While flavonoids have been studied extensively for estrogen receptor activity, they have not been well studied for their ability to modify progesterone receptor (PR) and glucocorticoid receptor (GR) signaling. Three flavonoid compounds, tangeretin, wogonin, and baicalein, were selected for testing for PR and GR activity based on their structural similarity to known phytoprogesterone-like compounds. Each compound was docked in the binding pocket of PR and GR. Of these compounds, baicalein was predicted to be most likely to bind to both receptors. A fluorescence polarization competitive binding assay for PR and GR confirmed that baicalein binds to both the PR and GR with IC50 values of 15.30 μM and 19.26 μM, respectively. In Ishikawa PR-B and T47D cells, baicalein acted as a PR antagonist in a hormone response element (HRE) luciferase (Luc) assay. In OVCAR5 cells, which only express GR, baicalein was a GR agonist via an HRE/Luc assay and induced GR target genes, FKBP5 and GILZ. RU486, a PR and GR antagonist, abrogated baicalein's activity in OVCAR5 cells, confirming baicalein's activity is mediated through the GR. In vivo, baicalein administered intraperitoneally to female mice twice a week for 4 weeks at a dose of 25 mg/kg induced the GR target gene GILZ in the reproductive tract, which was blocked by RU486. In summary, baicalein has PR antagonist and GR agonist activity in vitro and demonstrates GR agonist activity in the uterus in vivo.

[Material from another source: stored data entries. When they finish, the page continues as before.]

(* ===== verification/Runner.v ===== *)
(** * The runner's state ([tasks/runner/engine.rs], [lanes.rs], [execution.rs], [database.rs])

    What a [TaskRunner] holds, and beside it what lives outside the struct but
    belongs to the runner: the spawned futures and hooks, the messages in its
    channels, and the database operations under way. A semaphore is its number
    of available permits; a permit in use is a flag of the future or message
    that owns it. An [Instant] is nanoseconds of the monotonic clock, and a step
    reads the clock once. Tracing is not modelled. *)
From S2P Require Import Prelude Externals Failure Config Rate Models Transitions Lifecycle MemoryState.
From S2P Require Import Json Metrics Registry Submission Handlers Client.
#[local] Open Scope Z_scope.

Abbreviation Instant := Z (only parsing).

(** Bounds local drain and dispatch passes. *)
Definition SCHEDULER_BUDGET : nat := 250.

(** What the runner reads of allocations and of third-party errors. *)
Class RunnerExternals := {
  (** [std::mem::size_of::<TaskRecord>()]. *)
  record_size : Z;
  (** [String::capacity]. *)
  string_capacity : string → Z;
  (** Whether the [sqlx] error is an I/O, TLS or pool error or a crashed worker. *)
  sqlx_transient : string → bool;
  (** [StoreError]'s conversion from a [sqlx] error, and its code. *)
  into_store_error : string → string;
  store_error_code : string → string;
}.
Class RunnerLaws (R : RunnerExternals) : Prop := {
  record_size_nonneg : 0 ≤ record_size;
  (** A string's capacity is at least its length. *)
  string_capacity_len s : str_len s ≤ string_capacity s;
}.

(** ** Lanes *)

Record LaneState := {
  ls_conf : TaskLaneConf;
  ls_local_rate : option LocalRateBucket;
  ls_tasks : list TaskRecord;
  ls_slots : Z;
  ls_uncommitted : Z;
  ls_poll_after : Instant;
  ls_owner_token : option string;
  ls_owner_renew_at : option Instant;
  ls_owner_generation : Z;
  ls_owner_phase : LaneOwnerPhase;
  ls_completed_work : bool;
  ls_hook_result : option LaneHookResult;
  ls_flow_cache : list (TaskId * TaskRecord);
  ls_cached_bytes : Z;
}.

黄芩素是一种通过黄体酮和糖皮质激素受体发出信号的植物激素。
虽然黄酮类化合物在雌激素受体活性方面已经被广泛研究,但它们对黄体酮受体(PR)和糖皮质激素受体(GR)信号传导的调节能力尚未得到很好的研究。根据三种黄酮类化合物与已知植物黄体酮类化合物的结构相似性,选择橘皮素、枸杞素和黄芩素进行PR和GR活性测试。每个化合物都停靠在PR和GR的结合口袋中。在这些化合物中,黄芩苷被预测最有可能与这两个受体结合。PR和GR的荧光极化竞争结合实验证实黄芩苷与PR和GR的结合IC50值分别为15.30 μM和19.26 μM。在石川PR- b和T47D细胞中,黄芩素在激素反应元件(HRE)荧光素酶(Luc)检测中作为PR拮抗剂。在只表达GR的OVCAR5细胞中,通过HRE/Luc实验,黄芩素是GR激动剂,并诱导GR靶基因FKBP5和GILZ。PR和GR拮抗剂RU486可抑制黄芩苷在OVCAR5细胞中的活性,证实黄芩苷的活性是通过GR介导的。在体内,黄芩苷以25 mg/kg的剂量腹腔注射雌鼠,每周2次,连续4周,可诱导生殖道中GR靶基因GILZ的表达,该基因被RU486阻断。综上所述,黄芩苷在体外具有PR拮抗剂和GR激动剂活性,并在体内子宫中表现出GR激动剂活性。
本文章由计算机程序翻译,如有差异,请以英文原文为准。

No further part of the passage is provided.